Senior Business Partner Josh Cohen is here from Google, and he's talking about a fifty billion dollar opportunity.
We're been following the money at Yale Publishing Course and it's led us here, to online display advertising and $50 billion of space just waiting to be bought and sold. And that's just a beginning. As all media becomes digital--and we can see that happening--Google expects this to grow into a $200 billion business. The $50 billion is what's on the table right now. How do we get to that number? It's the gap between media use and ad dollars. Content and use has shifted online faster than ad dollars. Today one third of media time is spent online but scarcely more than 10% of media dollars are spent there. If--when--those ad dollars follow the consumers online, that's the impact we can expect.
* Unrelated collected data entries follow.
#[export] Instance Addr_countable : Countable Addr.
Proof.
  refine (inj_countable'
    (fun a => match a with AddrZero => inl () | Addr4 z => inr (inl z) | Addr6 z => inr (inr z) end)
    (fun s => match s with inl _ => AddrZero | inr (inl z) => Addr4 z | inr (inr z) => Addr6 z end) _).
  by intros [].
Defined.

(** [netip.Prefix]: a valid prefix has an address and a length; every invalid
    one is [PrefixInvalid]. *)
Inductive Prefix := PrefixInvalid | Prefix4 (a bits : Z) | Prefix6 (a bits : Z).

Definition clear_low (width bits a : Z) : Z := Z.shiftl (Z.shiftr a (width - bits)) (width - bits).

Definition Masked (p : Prefix) : Prefix :=
  match p with
  | PrefixInvalid => PrefixInvalid
  | Prefix4 a bits => Prefix4 (clear_low 32 bits a) bits
  | Prefix6 a bits => Prefix6 (clear_low 128 bits a) bits
  end.

(** [Prefix.Contains] *)
Definition Contains (p : Prefix) (ip : Addr) : bool :=
  match p, ip with
  | Prefix4 a bits, Addr4 b => Z.shiftr (Z.lxor a b) (32 - bits) =? 0
  | Prefix6 a bits, Addr6 b => Z.shiftr (Z.lxor a b) (128 - bits) =? 0
  | _, _ => false
  end.

(** [Addr.Next]: the zero address after the last one. *)
Definition Next (ip : Addr) : Addr :=
  match ip with
  | AddrZero => Addr6 1
  | Addr4 a => if a =? 2 ^ 32 - 1 then AddrZero else Addr4 (a + 1)
  | Addr6 a => if a =? 2 ^ 128 - 1 then AddrZero else Addr6 (a + 1)
  end.

End Netip.
Import Netip.

(** ** path/filepath.Match on names of bytes below 128 *)

Module Glob.

Inductive bad_pattern := ErrBadPattern.

(** [scanChunk] after the leading stars: the chunk up to the next star outside a
    range, and the rest of the pattern. *)
Fixpoint scan (inrange : bool) (p : string) : string * string :=
  match p with
  | EmptyString => (EmptyString, EmptyString)
  | String c p' =>
      if Ascii.eqb c "*" && negb inrange then (EmptyString, p)
      else if Ascii.eqb c "\" then
        match p' with
        | EmptyString => (String c EmptyString, EmptyString)
        | String c' p'' => let '(ch, r) := scan inrange p'' in (String c (String c' ch), r)
        end
      else
        let inrange := if Ascii.eqb c "[" then true else if Ascii.eqb c "]" then false else inrange in
        let '(ch, r) := scan inrange p' in (String c ch, r)
  end.

Fixpoint stars (star : bool) (p : string) : bool * string :=
  match p with
  | String "*"%char p' => stars true p'
  | _ => (star, p)
  end.

Definition scanChunk (p : string) : bool * string * string :=
  let '(star, p) := stars false p in
  let '(chunk, rest) := scan false p in
  (star, chunk, rest).

(** [getEsc]: a possibly escaped character of a range; more must follow. *)
Definition getEsc (chunk : string) : res bad_pattern (ascii * string) :=
  match chunk with
  | EmptyString => Err ErrBadPattern
  | String c r =>
      if Ascii.eqb c "-" || Ascii.eqb c "]" then Err ErrBadPattern
      else
        match (if Ascii.eqb c "\" then r else chunk) with
        | EmptyString => Err ErrBadPattern
        | String x nchunk =>
            if String.eqb nchunk "" then Err ErrBadPattern else Ok (x, nchunk)
        end
  end.

(** The loop over the ranges of a bracket: whether [r] was in one of them, and
    the chunk after the bracket.  [fuel] is the length of the chunk. *)
Fixpoint ranges (fuel : nat) (r : ascii) (nrange : nat) (matched : bool) (chunk : string)
    : res bad_pattern (bool * string) :=
  match fuel with
  | O => Err ErrBadPattern
  | S fuel =>
      match chunk, nrange with
      | String "]"%char rest, S _ => Ok (matched, rest)
      | _, _ =>
          '(lo, chunk) ← getEsc chunk;
          '(hi, chunk) ← match chunk with
                         | String "-"%char rest => getEsc rest
                         | _ => Ok (lo, chunk)
                         end;
          ranges fuel r (S nrange)
            (matched || ((code lo <=? code r) && (code r <=? code hi))) chunk
      end
  end.

(** [matchChunk]: the rest of the name, or [None] when the chunk does not match;
    a syntax error is reported even after a mismatch ([s = None]). *)
Fixpoint matchChunk (fuel : nat) (chunk : string) (s : option string)
    : res bad_pattern (option string) :=
  match fuel with
  | O => Ok s
  | S fuel =>
      match chunk with
      | EmptyString => Ok s
      | String c chunk' =>
          let s := match s with Some EmptyString => None | _ => s end in
          if Ascii.eqb c "[" then
            let r := match s with Some (String x _) => x | _ => chr 0 end in
            let s := match s with Some (String _ t) => Some t | _ => None end in
            let '(negated, chunk') :=
              match chunk' with String "^"%char t => (true, t) | _ => (false, chunk') end in
            '(matched, rest) ← ranges (S (String.length chunk')) r 0 false chunk';
            matchChunk fuel rest (if Bool.eqb matched negated then None else s)
          else if Ascii.eqb c "?" then
            matchChunk fuel chunk'
              (match s with
               | Some (String x t) => if Ascii.eqb x "/" then None else Some t
               | _ => None
               end)
          else
            match (if Ascii.eqb c "\" then chunk' else chunk) with
            | EmptyString => Err ErrBadPattern
            | String c rest =>
                matchChunk fuel rest
                  (match s with
                   | Some (String x t) => if Ascii.eqb c x then Some t else None
                   | _ => None
                   end)
            end
      end
  end.

Definition match_chunk (chunk : string) (s : string) : res bad_pattern (option string) :=
  matchChunk (S (String.length chunk)) chunk (Some s).

(** Look for the chunk after skipping one or more bytes other than "/". *)
Fixpoint skip_match (chunk : string) (last : bool) (name : string)
    : res bad_pattern (option string) :=
  match name with
  | EmptyString => Ok None
  | String c name' =>
      if Ascii.eqb c "/" then Ok None
      else
        o ← match_chunk chunk name';
        match o with
        | Some t => if last && negb (String.eqb t "") then skip_match chunk last name' else Ok (Some t)
        | None => skip_match chunk last name'
        end
  end.

(** The rest of the pattern is still checked for syntax. *)
Fixpoint check_rest (fuel : nat) (pattern : string) : res bad_pattern bool :=
  match fuel with
  | O => Ok false
  | S fuel =>
      if String.eqb pattern "" then Ok false
      else
        let '(_, chunk, pattern) := scanChunk pattern in
        _ ← match_chunk chunk "";
        check_rest fuel pattern
  end.

Fixpoint match_loop (fuel : nat) (pattern name : string) : res bad_pattern bool :=
  match fuel with
  | O => Ok false
  | S fuel =>
      if String.eqb pattern "" then Ok (String.eqb name "")
      else
        let '(star, chunk, rest) := scanChunk pattern in
        if star && String.eqb chunk "" then Ok (negb (GoStrings.Contains name "/"))
        else
          o ← match_chunk chunk name;
          match (match o with
                 | Some t => if String.eqb t "" || negb (String.eqb rest "") then Some t else None
                 | None => None
                 end) with
          | Some t => match_loop fuel rest t
          | None =>
              o ← (if star then skip_match chunk (String.eqb rest "") name else Ok None);
              match o with
              | Some t => match_loop fuel rest t
              | None => check_rest (S (String.length rest)) rest
              end
          end
  end.

(** Every round of the loops consumes a byte of the pattern. *)
Definition Match (pattern name : string) : res bad_pattern bool :=
  match_loop (S (String.length pattern)) pattern name.

Example match_star : Match "stun.*" "stun.example.com" = Ok true.
Proof. reflexivity. Qed.
Example match_inner_star : Match "time.*.com" "time.apple.com" = Ok true.
Proof. reflexivity. Qed.
Example match_inner_star_fails : Match "time.*.com" "time.apple.org" = Ok false.
Proof. reflexivity. Qed.
Example match_range : Match "ntp[0-9].[^a]?" "ntp3.xy" = Ok true.
Proof. reflexivity. Qed.
Example match_bad_range : Match "ntp[" "ntp3" = Err ErrBadPattern.
Proof. reflexivity. Qed.

End Glob.

Module FakeIP.

(** ** The filter (filter.go) *)

Record Filter := {
  exact : gset string;
  suffixes : list string;
  patterns : list string;
}.

Definition add_pattern (f : Filter) (p : string) : Filter :=
  let p := ToLower (TrimSpace p) in
  if String.eqb p "" then f
  else if HasPrefix p "+." then
    {| exact := exact f; suffixes := suffixes f ++ [sdrop 1 p]; patterns := patterns f |}
  else if ContainsAny p "*?[" then
    {| exact := exact f; suffixes := suffixes f; patterns := patterns f ++ [p] |}
  else {| exact := {[p]} ∪ exact f; suffixes := suffixes f; patterns := patterns f |}.

Definition NewFilter (ps : list string) : Filter :=
  fold_left add_pattern ps {| exact := ∅; suffixes := []; patterns := [] |}.

Definition glob_matches (pattern domain : string) : bool :=
  match Glob.Match pattern domain with Ok matched => matched | _ => false end.

Definition ShouldSkip (f : Filter) (domain : string) : bool :=
  let domain := ToLower (TrimSpace domain) in
  if String.eqb domain "" then false
  else if bool_decide (domain ∈ exact f) then true
  else if existsb (HasSuffix domain) (suffixes f) then true
  else existsb (fun pattern => glob_matches pattern domain) (patterns f).

(** ** The pool (pool.go) *)

Record PoolConfig := { CIDR : Prefix; cfg_Filter : list string }.

Record Pool := {
  prefix : Prefix;
  start : Addr;
  size : Z;
  next : Z;
  filter : Filter;
  forward : gmap string Addr;
  reverse : gmap Addr string;
}.

Inductive pool_err := InvalidCIDR | NotIPv4 | TooSmall | NoUsable.

Definition NewPool (cfg : PoolConfig) : res pool_err Pool :=
  match Masked (CIDR cfg) with
  | PrefixInvalid => Err InvalidCIDR
  | Prefix6 _ _ => Err NotIPv4
  | Prefix4 addr bits =>
      if 30 <? bits then Err TooSmall
      else
        let total := u32 (Z.shiftl 1 (32 - bits)) in
        let usable := u32 (total - 2) in
        if usable =? 0 then Err NoUsable
        else Ok {| prefix := Prefix4 addr bits; start := Next (Addr4 addr); size := usable;
                   next := 0; filter := NewFilter (cfg_Filter cfg); forward := ∅; reverse := ∅ |}
  end.

Definition ShouldFakeIP (p : Pool) (domain : string) : bool := negb (ShouldSkip (filter p) domain).

(** [addrAt]: [idx] steps from the start. *)
Definition addrAt (p : Pool) (idx : Z) : Addr := Nat.iter (Z.to_nat idx) Next (start p).

Definition Lookup (p : Pool) (domain : string) : Addr * Pool :=
  match forward p !! domain with
  | Some ip => (ip, p)
  | None =>
      let ip := addrAt p (next p) in
      let forward1 :=
        match reverse p !! ip with
        | Some old => if String.eqb old domain then forward p else delete old (forward p)
        | None => forward p
        end in
      (ip, {| prefix := prefix p; start := start p; size := size p;
              next := u32 (next p + 1) mod size p; filter := filter p;
              forward := <[domain := ip]> forward1; reverse := <[ip := domain]> (reverse p) |})
  end.

Definition Reverse (p : Pool) (ip : Addr) : option string := reverse p !! ip.

Definition IsFakeIP (p : Pool) (ip : Addr) : bool := Contains (prefix p) ip.

(** A sequence of lookups. *)
Fixpoint lookups (p : Pool) (ds : list string) : Pool :=
  match ds with
  | [] => p
  | d :: ds => lookups (Lookup p d).2 ds
  end.

(** ** The specification: a history of allocations

    A domain is live when it is among the last [n] allocations; a lookup of a
    domain that is not live allocates.  The [j]-th allocation gets the [j mod n]-th
    address. *)

Definition live (n : nat) (hist : list string) : list string := drop (length hist - n) hist.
Today is Day Four of Yale Publishing Course, and we've dealt with creative and organizational issues, with the product and the money, with digital and print, with problems and solutions. We've gone from cave paintings to the USDA food pyramid and played Mozart on our wine glasses. At breakfast this morning I looked through a gorgeous app from a Vietnamese fashion magazine and discussed job opportunities with a student from Iran. The great thing about publishing-and about Yale Publishing Course--is that it's all about both creativity and commerce. We learn how to make money and have fun along the way.
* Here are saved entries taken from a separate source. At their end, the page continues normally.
(* ===== verification/Circuit.v ===== *)
(** * Circuit breaker and resilient dialing
    (src/engine/circuit.go, src/engine/outbound_middleware.go)

    The breaker is a record with one function per method.  Go timers live in an
    environment: an armed timer has a deadline, [Stop] only removes a timer that
    is still armed, and a timer that has expired is a goroutine waiting for the
    breaker's mutex.  [ResilientOutbound.DialContext] is a small state machine per
    call, and a step relation interleaves calls, timers and the clock. *)

From S2P Require Import Prelude GoBytes.

Local Open Scope Z_scope.

Module Circuit.

Inductive CircuitState := CircuitClosed | CircuitOpen | CircuitHalfOpen.

#[export] Instance CircuitState_eq_dec : EqDecision CircuitState.
Proof. solve_decision. Defined.

Definition Second : Z := 1000000000.
Definition Minute : Z := 60 * Second.
Definition Millisecond : Z := 1000000.

(** [OnStateChange] is either nil or a callback; its calls are recorded in the
    environment. *)
Record CircuitBreakerConfig := MkConfig {
  Threshold : Z; BaseCooldown : Z; MaxCooldown : Z; OnStateChange : bool
}.

Record CircuitBreaker := MkBreaker {
  state : CircuitState;
  consecutiveFails : Z;
  threshold : Z;
  cooldown : Z;
  baseCooldown : Z;
  maxCooldown : Z;
  lastFailTime : option Z;
  resetTimer : option nat;
  halfOpenUsed : bool;
  onStateChange : bool
}.

(** The clock, the armed timers with their deadlines, the timers that have
    expired and whose function has not run yet, the next timer, and the calls of
    [onStateChange]. *)
Record Env := MkEnv {
  now : Z; armed : gmap nat Z; expired : list nat; next_id : nat;
  changes : list (CircuitState * Z)
}.

Definition orDefault (z d : Z) : Z := if z <=? 0 then d else z.

Definition NewCircuitBreaker (cfg : CircuitBreakerConfig) : CircuitBreaker :=
  let baseCooldown := orDefault (BaseCooldown cfg) (10 * Second) in
  MkBreaker CircuitClosed 0 (orDefault (Threshold cfg) 5) baseCooldown baseCooldown
    (orDefault (MaxCooldown cfg) (5 * Minute)) None None false (OnStateChange cfg).

Definition Allow (cb : CircuitBreaker) : CircuitBreaker * bool :=
  match state cb with
  | CircuitClosed => (cb, true)
  | CircuitOpen => (cb, false)
  | CircuitHalfOpen =>
      if halfOpenUsed cb then (cb, false)
      else (MkBreaker CircuitHalfOpen (consecutiveFails cb) (threshold cb) (cooldown cb)
              (baseCooldown cb) (maxCooldown cb) (lastFailTime cb) (resetTimer cb) true
              (onStateChange cb), true)
  end.

(** [t.Stop()] *)
Definition stop (t : option nat) (e : Env) : Env :=
  match t with
  | None => e
  | Some id => MkEnv (now e) (delete id (armed e)) (expired e) (next_id e) (changes e)
  end.

Definition notify (cb : CircuitBreaker) (s : CircuitState) (d : Z) (e : Env) : Env :=
  if onStateChange cb
  then MkEnv (now e) (armed e) (expired e) (next_id e) (changes e ++ [(s, d)])
  else e.

(** The state after [RecordSuccess] and [Reset]. *)
Definition closed (cb : CircuitBreaker) : CircuitBreaker :=
  MkBreaker CircuitClosed 0 (threshold cb) (baseCooldown cb) (baseCooldown cb) (maxCooldown cb)
    (lastFailTime cb) None false (onStateChange cb).

Definition RecordSuccess (cb : CircuitBreaker) (e : Env) : CircuitBreaker * Env :=
  let e := stop (resetTimer cb) e in
  (closed cb, if decide (state cb = CircuitClosed) then e else notify cb CircuitClosed 0 e).

Definition Reset (cb : CircuitBreaker) (e : Env) : CircuitBreaker * Env :=
  let e := stop (resetTimer cb) e in
  (closed cb, if decide (state cb = CircuitClosed) then e else notify cb CircuitClosed 0 e).

(** [startTimerLocked]; the new breaker field is the timer returned by
    [time.AfterFunc]. *)
Definition startTimerLocked (cb : CircuitBreaker) (d : Z) (e : Env) : CircuitBreaker * Env :=
  let e := stop (resetTimer cb) e in
  (MkBreaker (state cb) (consecutiveFails cb) (threshold cb) (cooldown cb) (baseCooldown cb)
     (maxCooldown cb) (lastFailTime cb) (Some (next_id e)) (halfOpenUsed cb) (onStateChange cb),
   MkEnv (now e) (<[next_id e := now e + d]> (armed e)) (expired e) (S (next_id e)) (changes e)).

(** The function run by the timer. *)
Definition timer_func (cb : CircuitBreaker) (e : Env) : CircuitBreaker * Env :=
  (match state cb with
   | CircuitOpen =>
       MkBreaker CircuitHalfOpen (consecutiveFails cb) (threshold cb) (cooldown cb)
         (baseCooldown cb) (maxCooldown cb) (lastFailTime cb) (resetTimer cb) false
         (onStateChange cb)
   | _ => cb
   end, notify cb CircuitHalfOpen 0 e).

Definition RecordFailure (cb : CircuitBreaker) (e : Env) : CircuitBreaker * Env * bool :=
  let fails := i64 (consecutiveFails cb + 1) in
  let fail s cool used :=
    MkBreaker s fails (threshold cb) cool (baseCooldown cb) (maxCooldown cb) (Some (now e))
      (resetTimer cb) used (onStateChange cb) in
  let opening cb :=
    let '(cb, e) := startTimerLocked cb (cooldown cb) e in
    (cb, notify cb CircuitOpen (cooldown cb) e, true) in
  match state cb with
  | CircuitHalfOpen =>
      let doubled := i64 (cooldown cb * 2) in
      let cool := if doubled >? maxCooldown cb then maxCooldown cb else doubled in
      opening (fail CircuitOpen cool false)
  | CircuitClosed =>
      if fails >=? threshold cb then opening (fail CircuitOpen (cooldown cb) (halfOpenUsed cb))
      else (fail CircuitClosed (cooldown cb) (halfOpenUsed cb), e, false)
  | CircuitOpen => (fail CircuitOpen (cooldown cb) (halfOpenUsed cb), e, false)
  end.

(** ** Resilient dialing (outbound_middleware.go) *)

(** The jitter of [RetryConfig] is not read by this code. *)
Record RetryConfig := MkRetry { MaxAttempts : Z; InitialBackoff : Z; MaxBackoff : Z }.

Definition DefaultRetryConfig : RetryConfig := MkRetry 3 (100 * Millisecond) (5 * Second).

(** The wrapper; its breaker may be nil. *)
Record ResilientOutbound := MkResilient { has_cb : bool; retry : RetryConfig }.

Definition NewResilientOutbound (has_cb : bool) (rc : RetryConfig) : ResilientOutbound :=
  MkResilient has_cb (if MaxAttempts rc =? 0 then DefaultRetryConfig else rc).

Definition max_attempts (r : ResilientOutbound) : Z :=
  if MaxAttempts (retry r) <=? 0 then 1 else MaxAttempts (retry r).

Definition first_backoff (r : ResilientOutbound) : Z :=
  if InitialBackoff (retry r) =? 0 then 100 * Millisecond else InitialBackoff (retry r).

Definition next_backoff (r : ResilientOutbound) (backoff : Z) : Z :=
  let backoff := i64 (backoff * 2) in
  if (MaxBackoff (retry r) >? 0) && (backoff >? MaxBackoff (retry r))
  then MaxBackoff (retry r) else backoff.

Inductive outcome := Connected | BreakerOpen | DialFailed | Cancelled.

(** Where a call of [DialContext] is: dialing the inner outbound, waiting before
    the next attempt, or returned. *)
Inductive call :=
| Dialing (attempt backoff : Z)
| Waiting (attempt backoff : Z)
| Returned (o : outcome).

Definition in_flight (c : call) : bool :=
  match c with Returned _ => false | _ => true end.

(** Entry: the breaker is asked before the first attempt. *)
Definition dial_start (r : ResilientOutbound) (cb : CircuitBreaker) : CircuitBreaker * call :=
  let go cb := (cb, Dialing 1 (first_backoff r)) in
  if has_cb r then
    match Allow cb with
    | (cb, true) => go cb
    | (cb, false) => (cb, Returned BreakerOpen)
    end
  else go cb.

(** The inner outbound has returned, with a connection or with an error. *)
Definition dial_result (r : ResilientOutbound) (ok : bool) (attempt backoff : Z)
    (cb : CircuitBreaker) (e : Env) : CircuitBreaker * Env * call :=
  if ok then
    let '(cb, e) := if has_cb r then RecordSuccess cb e else (cb, e) in (cb, e, Returned Connected)
  else if attempt <? max_attempts r then (cb, e, Waiting attempt backoff)
  else
    let '(cb, e) := if has_cb r then (RecordFailure cb e).1 else (cb, e) in
    (cb, e, Returned DialFailed).

(** The wait between two attempts has ended: by the timer or by the context. *)
Definition dial_resume (r : ResilientOutbound) (attempt backoff : Z) : call :=
  Dialing (attempt + 1) (next_backoff r backoff).

(** ** The system: breaker, environment and calls *)

Record Sys := MkSys { breaker : CircuitBreaker; env : Env; calls : gmap nat call }.

Inductive label :=
| LTick (d : Z)                  (* time passes *)
| LExpire (t : nat)              (* a timer reaches its deadline *)
| LTimer (t : nat)               (* its function runs *)
| LReset
| LCall (c : nat)                (* a call of DialContext starts *)
| LDialed (c : nat) (ok : bool)  (* its inner dial returns *)
| LResume (c : nat)              (* its backoff has elapsed *)
| LCancel (c : nat).             (* its context is done *)

#[export] Instance label_eq_dec : EqDecision label.
Proof. solve_decision. Defined.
The migration of advertising dollars online presents plenty of opportunity for both. Roberta Garfinkle of TargetCast and Jordan Bitterman of Digitas were here to talk about ad agencies and how publishers can work with them to key into this shift. Advertisers are looking for The Next Big Idea. A publishers that can provide great, innovative ideas and implement them will get their attention--but it isn't always the Big Idea that delivers the value. As we break new ground we also must pay attention to what we have already learned and know and continue to do it well.
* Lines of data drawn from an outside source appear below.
(* ===== verification/Quality.v ===== *)
(** * Quality ranking of outbounds (src/engine/outbound_quality.go)

    [float64] is IEEE 754 binary64, computed by the Standard Library's
    specification of it.  The draws of [rand.Shuffle] are an argument. *)

From Stdlib Require Import Floats.SpecFloat Sorting.Sorted.
From S2P Require Import Prelude GoBytes.

Local Open Scope Z_scope.

Module Quality.

Definition Second : Z := 1000000000.
Definition Millisecond : Z := 1000000.

(** ** float64 *)

Definition float64 := spec_float.
Definition of_Z (z : Z) : float64 := binary_normalize 53 1024 z 0 false.
Definition fadd : float64 -> float64 -> float64 := SFadd 53 1024.
Definition fsub : float64 -> float64 -> float64 := SFsub 53 1024.
Definition fmul : float64 -> float64 -> float64 := SFmul 53 1024.
Definition fsqrt : float64 -> float64 := SFsqrt 53 1024.

(** [d.Milliseconds()] *)
Definition Milliseconds (d : Z) : Z := Z.quot d Millisecond.

Record QualityConfig := MkQuality { MaxLatency : Z; MaxLossRate : float64; Tolerance : Z }.

Record qualityEntry := MkEntry { tag : string; latency : Z; loss : float64; index : nat }.

Definition defaultQualityToleranceMS : Z := 30.

Definition qualityScore (latency : Z) (loss : float64) : float64 :=
  let ms := of_Z (Milliseconds latency) in
  if SFleb loss (of_Z 0) then ms
  else fadd ms (fmul (of_Z 5000) (fsqrt loss)).

Definition score (e : qualityEntry) : float64 := qualityScore (latency e) (loss e).

Definition less (a b : qualityEntry) : bool := SFltb (score a) (score b).

(** [sort.SliceStable]: the insertion sort of the library (groups have fewer than
    its block size of 20 members).  [insert x sorted] moves [x] left past the
    entries it is less than. *)
Fixpoint insert_right (x : qualityEntry) (rev_sorted : list qualityEntry) : list qualityEntry :=
  match rev_sorted with
  | [] => [x]
  | y :: ys => if less x y then y :: insert_right x ys else x :: y :: ys
  end.

Definition SliceStable (l : list qualityEntry) : list qualityEntry :=
  rev (foldl (fun acc x => insert_right x acc) [] l).

(** [rand.Shuffle(n, swap)]: for [i] from [n-1] down to 1, swap [i] with a draw
    below [i+1]. *)
Definition swap {A} (i j : nat) (l : list A) : list A :=
  match l !! i, l !! j with
  | Some a, Some b => <[j := a]> (<[i := b]> l)
  | _, _ => l
  end.

Fixpoint Shuffle_from {A} (i : nat) (draws : list nat) (l : list A) : list A :=
  match i with
  | O => l
  | S i' => Shuffle_from i' (tail draws) (swap i (default 0%nat (head draws) mod S i) l)
  end.

Definition Shuffle {A} (draws : list nat) (l : list A) : list A :=
  Shuffle_from (pred (length l)) draws l.

(** The length of the run of entries within [tolMS] of the best score. *)
Fixpoint bucket_len (best tolMS : float64) (l : list qualityEntry) : nat :=
  match l with
  | [] => 0
  | e :: l => if SFltb tolMS (fsub (score e) best) then 0 else S (bucket_len best tolMS l)
  end.

Definition rankByQuality (entries : list qualityEntry) (cfg : QualityConfig) (draws : list nat)
    : list qualityEntry :=
  let ranked := SliceStable entries in
  match ranked with
  | [] | [_] => ranked
  | best :: others =>
      if Tolerance cfg <? 0 then ranked
      else
        let ms := of_Z (Milliseconds (Tolerance cfg)) in
        let tolMS := if SFeqb ms (of_Z 0) then of_Z defaultQualityToleranceMS else ms in
        let bucketEnd := S (bucket_len (score best) tolMS others) in
        if (1 <? bucketEnd)%nat
        then Shuffle draws (take bucketEnd ranked) ++ drop bucketEnd ranked
        else ranked
  end.

Definition exceeds (cfg : QualityConfig) (e : qualityEntry) : bool :=
  ((MaxLatency cfg >? 0) && (latency e >? MaxLatency cfg))
  || (SFltb (of_Z 0) (MaxLossRate cfg) && SFltb (MaxLossRate cfg) (loss e)).

Definition filterByQuality (entries : list qualityEntry) (cfg : QualityConfig)
    : list qualityEntry :=
  match entries with
  | [] => entries
  | _ =>
      match List.filter (fun e => negb (exceeds cfg e)) entries with
      | [] => entries
      | filtered => filtered
      end
  end.

(** ** Ranking *)

Lemma swap_perm {A} i j (l : list A) : swap i j l ≡ₚ l.
Proof.
  unfold swap. destruct (l !! i) as [a|] eqn:Hi; [|done]. destruct (l !! j) as [b|] eqn:Hj; [|done].
  by apply Permutation_insert_swap.
Qed.

Lemma Shuffle_perm {A} draws (l : list A) : Shuffle draws l ≡ₚ l.
Proof.
  unfold Shuffle. generalize (pred (length l)) as i. intros i. revert draws l.
  induction i as [|i IH]; intros draws l; [done|]. cbn [Shuffle_from]. by rewrite IH, swap_perm.
Qed.

Lemma insert_right_perm x l : insert_right x l ≡ₚ x :: l.
Proof.
  induction l as [|y l IH]; [done|]. simpl. case_match; [|done]. rewrite IH. constructor.
Qed.

Lemma SliceStable_perm l : SliceStable l ≡ₚ l.
Proof.
  unfold SliceStable. rewrite <- Permutation_rev.
  assert (forall acc, foldl (fun acc x => insert_right x acc) acc l ≡ₚ acc ++ l) as H.
  { induction l as [|x l IH]; intros acc; simpl; [by rewrite app_nil_r|].
    rewrite IH, insert_right_perm. apply Permutation_middle. }
  by rewrite H.
Qed.

Lemma rank_perm entries cfg draws : rankByQuality entries cfg draws ≡ₚ entries.
Proof.
  unfold rankByQuality. rewrite <- (SliceStable_perm entries) at 2.
  destruct (SliceStable entries) as [|a [|b l]]; [done..|]. case_match; [done|].
  cbn zeta. case_match; [|done]. rewrite Shuffle_perm. by rewrite take_drop.
Qed.

Lemma SFltb_asym a b : SFltb a b = true -> SFltb b a = false.
Proof.
  unfold SFltb, SFcompare. destruct a as [[]|[]| |[] m e], b as [[]|[]| |[] m' e']; try done;
    rewrite (Z.compare_antisym e e'); destruct (Z.compare e e') eqn:E; try done;
    simpl; change (Pos.compare_cont Eq) with Pos.compare; rewrite (Pos.compare_antisym m m');
    by destruct (Pos.compare m m').
Qed.

(** Sorted from right to left: no entry is less than its left neighbour. *)
Definition rev_sorted : list qualityEntry -> Prop := Sorted (fun a b => less a b = false).

Lemma insert_right_sorted x l : rev_sorted l -> rev_sorted (insert_right x l).
Proof.
  unfold rev_sorted. induction l as [|y l IH]; intros Hs; simpl; [by repeat constructor|].
  apply Sorted_inv in Hs as [Hs Hy]. destruct (less x y) eqn:E; [|by repeat constructor].
  constructor; [by apply IH|]. destruct l as [|z l]; simpl.
  - constructor. by apply SFltb_asym.
  - destruct (less x z); constructor; [by inversion Hy|by apply SFltb_asym].
Qed.

Lemma SliceStable_sorted l : rev_sorted (rev (SliceStable l)).
Proof.
  unfold SliceStable. rewrite rev_involutive.
  assert (forall acc, rev_sorted acc -> rev_sorted (foldl (fun acc x => insert_right x acc) acc l)) as H.
  { induction l as [|x l IH]; intros acc Ha; [done|]. by apply IH, insert_right_sorted. }
  apply H. constructor.
Qed.

End Quality.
On the way we have some pretty big challenges. A full 28% of media dollars spent online disappear in transaction costs, never making it to the publisher. Relative to other channels that is a huge number, and publishers need to solve that in order to realize their profit potential, Cohen cautioned. And of course there is the challenge presented by the proliferation of formats. But with $50--or $200--billion out there, awaiting the exercise of publisher creativity and imagination, is there anywhere else we'd rather be right now?